Quando uma farmacêutica anuncia um preço, refere-se ao valor de tabela — ponto de partida para negociações. Raros são os pacientes que pagam esse valor integral. Analistas de Wall Street preveem que a Eli Lilly deverá definir o preço de tabela do orforglipron abaixo de US$ 1 mil (R$ 5.855,30) por mês, inferior aos de Zepbound (US$ 1.086/R$ 6.358,85) e Wegovy (US$ 1.349/R$ 7.898,79).

Como está bem à frente de concorrentes no desenvolvimento de comprimidos com GLP-1, a Eli Lilly deverá manter exclusividade nesse mercado por alguns anos — o que lhe garante margem para manter preços elevados por mais tempo.

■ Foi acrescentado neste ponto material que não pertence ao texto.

(** The lines of [splitlines]: the first one starts the text, each other
    one lies further inside. *)
Lemma splitlines_aux_parts (n : nat) :
  forall s cur, String.length s <= n ->
  match splitlines_aux cur s with
  | [] => True
  | h :: t => (exists x1 r1, h = cur ++ x1 /\ s = x1 ++ r1) /\
              Forall (fun y => inner y s) t
  end.
Proof.
  induction n as [|n IH]; intros s cur Hn.
  - destruct s; [|simpl in Hn; lia]. simpl. destruct cur; [exact I|].
    split; [|constructor]. exists "", "". now rewrite append_nil_r.
  - destruct s as [|c r].
    { simpl. destruct cur; [exact I|].
      split; [|constructor]. exists "", "". now rewrite append_nil_r. }
    cbn [splitlines_aux]. simpl in Hn.
    assert (Hrec : forall r', String.length r' <= n ->
              forall pre, pre <> "" -> String c r = pre ++ r' ->
              (exists x1 r1, cur = cur ++ x1 /\ String c r = x1 ++ r1) /\
              Forall (fun y => inner y (String c r)) (splitlines_aux "" r')).
    { intros r' Hr' pre Hpre E. split.
      - exists "", (String c r). now rewrite append_nil_r.
      - specialize (IH r' "" Hr').
        destruct (splitlines_aux "" r') as [|h t]; [constructor|].
        destruct IH as [(x1 & r1 & -> & Er') Ht]. cbn [append].
        constructor.
        + exists pre, r1. split; [exact Hpre|]. now rewrite E, Er'.
        + eapply Forall_impl; [|exact Ht].
          intros y (p & q & Hp & Ey). exists (pre ++ p), q. split.
          * intros H. apply append_eq_nil in H. tauto.
          * now rewrite E, Ey, !append_assoc. }
    destruct (is_linebreak c) eqn:B.
    + destruct r as [|d r'].
      * split; [|constructor]. exists "", (String c "").
        now rewrite append_nil_r.
      * simpl in Hn.
        destruct ((code c =? 13) && (code d =? 10)).
        -- apply (Hrec r' ltac:(lia) (String c (String d ""))); 
             [discriminate | reflexivity].
        -- apply (Hrec (String d r') ltac:(simpl; lia) (String c ""));
             [discriminate | reflexivity].
    + specialize (IH r (cur ++ String c "") ltac:(lia)).
      destruct (splitlines_aux (cur ++ String c "") r) as [|h t]; [exact I|].
      destruct IH as [(x1 & r1 & -> & Er) Ht]. split.
      * exists (String c x1), r1. rewrite append_assoc. cbn [append].
        now rewrite Er.
      * eapply Forall_impl; [|exact Ht]. intros y Hy. now apply inner_longer.
Qed.

Lemma join_inner (n span : string) (K : list string) :
  forall_chars (fun c => negb (Ascii.eqb c (ascii_of_nat 10))) n = true ->
  n <> "" ->
  Forall (fun k => inner k span) K ->
  contains n (lower (join nl K)) = true ->
  contains n (lower (drop 1 span)) = true.
Proof.
  intros Hn Hne HK. induction HK as [|k K Hk HK IH]; intros H.
  - cbn in H. destruct n; [congruence | discriminate H].
  - destruct K as [|k' K].
    + cbn [join] in H. exact (@inner_occurs n k span Hk H).
    + change (join nl (k :: k' :: K)) with (k ++ nl ++ join nl (k' :: K)) in H.
      rewrite lower_app in H.
      change (lower (nl ++ join nl (k' :: K)))
        with (String (ascii_of_nat 10) (lower (join nl (k' :: K)))) in H.
      apply contains_across_char in H; [|exact Hn|exact Hne].
      destruct H as [H|H]; [exact (@inner_occurs n k span Hk H) | exact (IH H)].
Qed.

Lemma kept_lines_inner (n span : string) :
  forall_chars (fun c => negb (Ascii.eqb c (ascii_of_nat 10))) n = true ->
  n <> "" ->
  contains n (lower (drop 1 (join nl (kept_lines span)))) = true ->
  contains n (lower (drop 1 span)) = true.
Proof.
  intros Hn Hne H. unfold kept_lines, splitlines in H.
  pose proof (@splitlines_aux_parts (String.length span) span "" (le_n _)) as P.
  destruct (splitlines_aux "" span) as [|h t].
  { cbn in H. destruct n; [congruence | discriminate H]. }
  destruct P as [(x1 & r1 & -> & Espan) Ht]. cbn [append] in *.
  set (keep := fun l => truthy l && negb (mentions_terms l)) in *.
  assert (HK : Forall (fun k => inner k span) (filter keep (map strip t))).
  { clear H. induction Ht as [|y t Hy Ht IH]; [constructor|].
    cbn [map filter]. destruct (keep (strip y)); [|exact IH].
    constructor; [now apply inner_strip | exact IH]. }
  cbn [map filter] in H.
  destruct (keep (strip x1)) eqn:Kx.
  - destruct (strip x1) as [|c z] eqn:Es; [discriminate Kx|].
    assert (Hz : inner z span) by (rewrite Espan; exact (@inner_strip_head x1 r1 c z Es)).
    apply (@join_inner n span (z :: filter keep (map strip t)) Hn Hne);
      [constructor; assumption|].
    destruct (filter keep (map strip t)); exact H.
  - rewrite lower_drop1 in H. apply contains_drop1 in H.
    rewrite lower_drop1. 
    rewrite <- lower_drop1. exact (@join_inner n span _ Hn Hne HK H).
Qed.

(** X12.  When no table is read, Unit Details ends where the first heading
    begins: after its first character it holds none of the words AMOUNT,
    AMC PERIOD, CONTRACT NO, DATE, SERVICE and TERMS & CONDITIONS, in any
    letter case, and neither does the text read after the UNIT DETAILS
    label. *)
Theorem unit_details_stops_at_heading (text contract_no : string)
    (table_data : list table) (h : string) :
  Forall (fun t => has_unit_header t = false) table_data ->
  In h unit_stops ->
  contains_nocase h (drop 1 (unit_span text)) = false /\
  exists v,
    field "Unit Details" (extract_details text contract_no table_data) v /\
    contains_nocase h (drop 1 v) = false.
Proof.
  intros Hnone Hin. pose proof (@unit_span_stops text h Hin) as Hspan.
  split; [exact Hspan|].
  exists (join nl (kept_lines (unit_span text))). split.
  - unfold field. rewrite get_unit_details. unfold unit_details.
    rewrite scan_tables_none by exact Hnone.
    unfold unit_details_from_text, unit_span.
    destruct (search unit_pattern text IGNORECASE_DOTALL) as [m|];
      [|reflexivity].
    rewrite text_lines_kept. cbn [append].
    rewrite strip_lines_text; [reflexivity|].
    eapply Forall_impl; [|apply kept_lines_spec]. intros l Hl. exact (proj1 Hl).
  - unfold contains_nocase in *.
    destruct (contains (lower h)
                (lower (drop 1 (join nl (kept_lines (unit_span text)))))) eqn:C;
      [|reflexivity].
    apply kept_lines_inner in C; [congruence | |];
      unfold unit_stops in Hin; cbn [In] in Hin;
      repeat (destruct Hin as [<-|Hin]; [first [reflexivity | discriminate]|]);
      destruct Hin.
Qed.

Lemma unit_details_stops_at_heading_witness :
  let text := "UNIT DETAILS: split AC, last serviced in May" in
  Forall (fun t => has_unit_header t = false) [] /\
  In "SERVICE" unit_stops /\
  field "Unit Details" (extract_details text "" []) "split AC, last" /\
  contains_nocase "SERVICE" (drop 1 (unit_span text)) = false.
Proof.
  intros text.
  assert (Hin : In "SERVICE" unit_stops) by (cbv; tauto).
  split; [constructor|]. split; [exact Hin|]. split; [reflexivity|].
  exact (proj1 (@unit_details_stops_at_heading text "" [] "SERVICE"
                  (Forall_nil _) Hin)).
Defined.

(* ================================================================== *)
(** * The service months at the end of the calendar *)
(* ================================================================== *)

(** Once a month is past the last year, every later month is. *)
Lemma add_months_none_later (d : date) (k k' : Z) :
  (k <= k')%Z -> add_months d k = None -> add_months d k' = None.
Proof.
  unfold add_months. intros Hk.
  destruct (year d + (month d - 1 + k) / 12 <=? 9999)%Z eqn:E; [discriminate|].
  intros _. apply Z.leb_gt in E.
  assert (Hd : ((month d - 1 + k) / 12 <= (month d - 1 + k') / 12)%Z)
    by (apply Z.div_le_mono; lia).
  destruct (year d + (month d - 1 + k') / 12 <=? 9999)%Z eqn:E'; [|reflexivity].
  apply Z.leb_le in E'. lia.
Qed.

Lemma service_text_none_later (start : date) (k k' : Z) :
  (k <= k')%Z -> service_text start k = "" -> service_text start k' = "".
Proof.
  unfold service_text. intros Hk H.
  destruct (add_months start k) as [d|] eqn:E.
  - now apply strftime_BY_nonempty in H.
  - now rewrite (@add_months_none_later start k k' Hk E).
Qed.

Tornar o orforglipron acessível em escala global exigiria preços significativamente menores do que os praticados nos Estados Unidos. Medicamentos injetáveis de GLP-1 já são vendidos a preços bem inferiores na Europa. O presidente dos EUA, Donald Trump, frequentemente, criticava o fato de os estadunidenses pagarem muito mais do que outros países ricos pelos mesmos remédios, completa o Times.